#### Task description:
When you reach the line containing "start-index field exists. *)" in the data below, begin returning lines exactly as written, and stop once the line containing "(if bool_decide (is_Some" has been returned.

"""

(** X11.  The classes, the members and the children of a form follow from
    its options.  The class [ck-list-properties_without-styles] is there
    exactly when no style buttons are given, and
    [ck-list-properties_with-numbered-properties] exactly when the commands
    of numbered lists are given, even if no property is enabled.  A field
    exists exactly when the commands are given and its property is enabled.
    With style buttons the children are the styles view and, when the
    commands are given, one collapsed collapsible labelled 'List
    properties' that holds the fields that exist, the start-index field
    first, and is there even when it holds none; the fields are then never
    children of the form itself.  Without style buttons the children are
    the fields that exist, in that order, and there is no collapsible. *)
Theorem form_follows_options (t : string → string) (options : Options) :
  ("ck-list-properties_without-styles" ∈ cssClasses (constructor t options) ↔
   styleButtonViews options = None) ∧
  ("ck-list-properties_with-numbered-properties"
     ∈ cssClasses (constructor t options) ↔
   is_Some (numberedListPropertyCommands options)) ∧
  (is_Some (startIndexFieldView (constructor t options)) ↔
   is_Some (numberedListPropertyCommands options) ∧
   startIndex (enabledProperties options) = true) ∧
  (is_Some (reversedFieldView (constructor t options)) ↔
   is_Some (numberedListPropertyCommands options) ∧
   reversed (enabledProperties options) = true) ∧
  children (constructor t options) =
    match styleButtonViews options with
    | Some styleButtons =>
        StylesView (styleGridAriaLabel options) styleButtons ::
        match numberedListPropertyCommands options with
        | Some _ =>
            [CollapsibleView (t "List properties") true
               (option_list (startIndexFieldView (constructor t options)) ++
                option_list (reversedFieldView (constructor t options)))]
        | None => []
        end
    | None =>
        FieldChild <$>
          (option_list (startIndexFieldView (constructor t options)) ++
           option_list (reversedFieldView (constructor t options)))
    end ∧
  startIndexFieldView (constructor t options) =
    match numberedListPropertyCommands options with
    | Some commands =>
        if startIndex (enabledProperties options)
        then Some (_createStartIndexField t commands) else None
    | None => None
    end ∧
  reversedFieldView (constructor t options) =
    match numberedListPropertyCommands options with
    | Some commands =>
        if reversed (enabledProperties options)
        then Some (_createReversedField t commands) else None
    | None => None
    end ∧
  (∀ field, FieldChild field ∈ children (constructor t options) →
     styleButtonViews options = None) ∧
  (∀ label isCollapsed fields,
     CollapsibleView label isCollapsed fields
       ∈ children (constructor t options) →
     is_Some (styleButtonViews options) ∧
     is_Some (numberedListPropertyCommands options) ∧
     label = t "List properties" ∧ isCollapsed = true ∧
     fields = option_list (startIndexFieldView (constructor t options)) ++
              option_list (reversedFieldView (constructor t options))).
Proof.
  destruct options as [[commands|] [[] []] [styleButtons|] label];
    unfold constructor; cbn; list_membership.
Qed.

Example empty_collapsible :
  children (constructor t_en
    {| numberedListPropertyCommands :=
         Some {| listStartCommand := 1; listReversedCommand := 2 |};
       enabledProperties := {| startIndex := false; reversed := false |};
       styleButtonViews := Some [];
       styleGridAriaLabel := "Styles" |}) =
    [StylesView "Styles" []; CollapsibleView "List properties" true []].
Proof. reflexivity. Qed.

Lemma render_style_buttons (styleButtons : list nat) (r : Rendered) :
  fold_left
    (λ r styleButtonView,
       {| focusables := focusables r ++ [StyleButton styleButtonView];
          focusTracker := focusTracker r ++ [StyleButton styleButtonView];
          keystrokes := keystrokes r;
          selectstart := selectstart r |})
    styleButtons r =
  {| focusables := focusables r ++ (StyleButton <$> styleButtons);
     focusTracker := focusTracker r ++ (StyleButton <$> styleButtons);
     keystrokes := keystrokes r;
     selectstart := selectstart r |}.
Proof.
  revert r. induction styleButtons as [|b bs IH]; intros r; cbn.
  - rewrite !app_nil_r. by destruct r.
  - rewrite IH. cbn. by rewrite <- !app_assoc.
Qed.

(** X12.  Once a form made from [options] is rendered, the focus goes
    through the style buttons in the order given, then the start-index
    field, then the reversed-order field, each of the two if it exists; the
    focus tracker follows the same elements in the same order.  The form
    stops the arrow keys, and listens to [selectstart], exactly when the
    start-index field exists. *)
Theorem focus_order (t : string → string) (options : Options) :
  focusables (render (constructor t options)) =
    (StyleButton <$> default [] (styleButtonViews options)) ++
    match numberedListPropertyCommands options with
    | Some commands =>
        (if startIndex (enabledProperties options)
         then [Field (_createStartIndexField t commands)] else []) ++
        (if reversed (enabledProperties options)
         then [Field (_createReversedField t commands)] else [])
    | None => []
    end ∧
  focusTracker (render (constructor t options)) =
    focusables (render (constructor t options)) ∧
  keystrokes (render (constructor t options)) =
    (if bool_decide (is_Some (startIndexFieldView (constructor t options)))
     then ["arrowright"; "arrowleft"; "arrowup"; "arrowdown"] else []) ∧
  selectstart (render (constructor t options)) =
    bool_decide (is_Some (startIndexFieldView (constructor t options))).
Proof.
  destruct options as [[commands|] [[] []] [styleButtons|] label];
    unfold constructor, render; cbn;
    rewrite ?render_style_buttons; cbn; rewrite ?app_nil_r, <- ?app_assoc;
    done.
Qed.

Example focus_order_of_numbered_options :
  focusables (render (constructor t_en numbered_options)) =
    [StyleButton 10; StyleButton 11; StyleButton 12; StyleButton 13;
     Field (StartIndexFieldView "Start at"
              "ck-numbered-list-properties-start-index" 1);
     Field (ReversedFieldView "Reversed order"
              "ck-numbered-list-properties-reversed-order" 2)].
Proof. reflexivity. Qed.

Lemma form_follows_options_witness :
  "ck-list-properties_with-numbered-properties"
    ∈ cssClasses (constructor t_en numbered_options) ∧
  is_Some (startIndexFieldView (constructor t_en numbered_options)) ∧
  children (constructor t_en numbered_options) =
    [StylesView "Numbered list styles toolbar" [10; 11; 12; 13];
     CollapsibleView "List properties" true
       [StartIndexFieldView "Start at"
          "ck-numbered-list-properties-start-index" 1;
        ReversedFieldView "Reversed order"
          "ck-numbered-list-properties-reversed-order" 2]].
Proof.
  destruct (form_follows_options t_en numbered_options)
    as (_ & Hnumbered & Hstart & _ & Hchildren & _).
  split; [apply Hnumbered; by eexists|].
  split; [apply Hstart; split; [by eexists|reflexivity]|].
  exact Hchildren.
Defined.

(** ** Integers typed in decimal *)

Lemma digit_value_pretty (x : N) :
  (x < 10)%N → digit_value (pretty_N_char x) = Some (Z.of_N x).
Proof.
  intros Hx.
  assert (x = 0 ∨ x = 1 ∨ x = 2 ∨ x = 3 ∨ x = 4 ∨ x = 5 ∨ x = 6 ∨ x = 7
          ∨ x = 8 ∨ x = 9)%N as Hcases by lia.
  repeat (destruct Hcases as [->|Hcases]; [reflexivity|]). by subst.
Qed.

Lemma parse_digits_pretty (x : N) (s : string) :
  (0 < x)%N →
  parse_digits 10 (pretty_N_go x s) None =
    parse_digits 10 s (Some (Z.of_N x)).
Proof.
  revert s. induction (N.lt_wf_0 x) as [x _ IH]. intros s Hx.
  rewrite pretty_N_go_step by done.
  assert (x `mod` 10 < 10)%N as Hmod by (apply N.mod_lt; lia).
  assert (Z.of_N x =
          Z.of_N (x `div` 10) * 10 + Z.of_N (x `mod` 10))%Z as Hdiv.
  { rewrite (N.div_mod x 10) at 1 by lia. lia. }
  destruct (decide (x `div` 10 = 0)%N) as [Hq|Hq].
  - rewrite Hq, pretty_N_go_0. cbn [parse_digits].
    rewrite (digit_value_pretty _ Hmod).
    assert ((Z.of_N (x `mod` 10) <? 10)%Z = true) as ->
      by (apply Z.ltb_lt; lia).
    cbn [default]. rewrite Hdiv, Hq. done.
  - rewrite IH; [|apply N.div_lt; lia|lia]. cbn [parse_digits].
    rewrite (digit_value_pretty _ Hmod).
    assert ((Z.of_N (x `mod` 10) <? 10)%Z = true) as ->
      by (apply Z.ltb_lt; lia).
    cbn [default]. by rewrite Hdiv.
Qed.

"""

#### Result of the exercise:
    start-index field exists. *)
Theorem focus_order (t : string → string) (options : Options) :
  focusables (render (constructor t options)) =
    (StyleButton <$> default [] (styleButtonViews options)) ++
    match numberedListPropertyCommands options with
    | Some commands =>
        (if startIndex (enabledProperties options)
         then [Field (_createStartIndexField t commands)] else []) ++
        (if reversed (enabledProperties options)
         then [Field (_createReversedField t commands)] else [])
    | None => []
    end ∧
  focusTracker (render (constructor t options)) =
    focusables (render (constructor t options)) ∧
  keystrokes (render (constructor t options)) =
    (if bool_decide (is_Some (startIndexFieldView (constructor t options)))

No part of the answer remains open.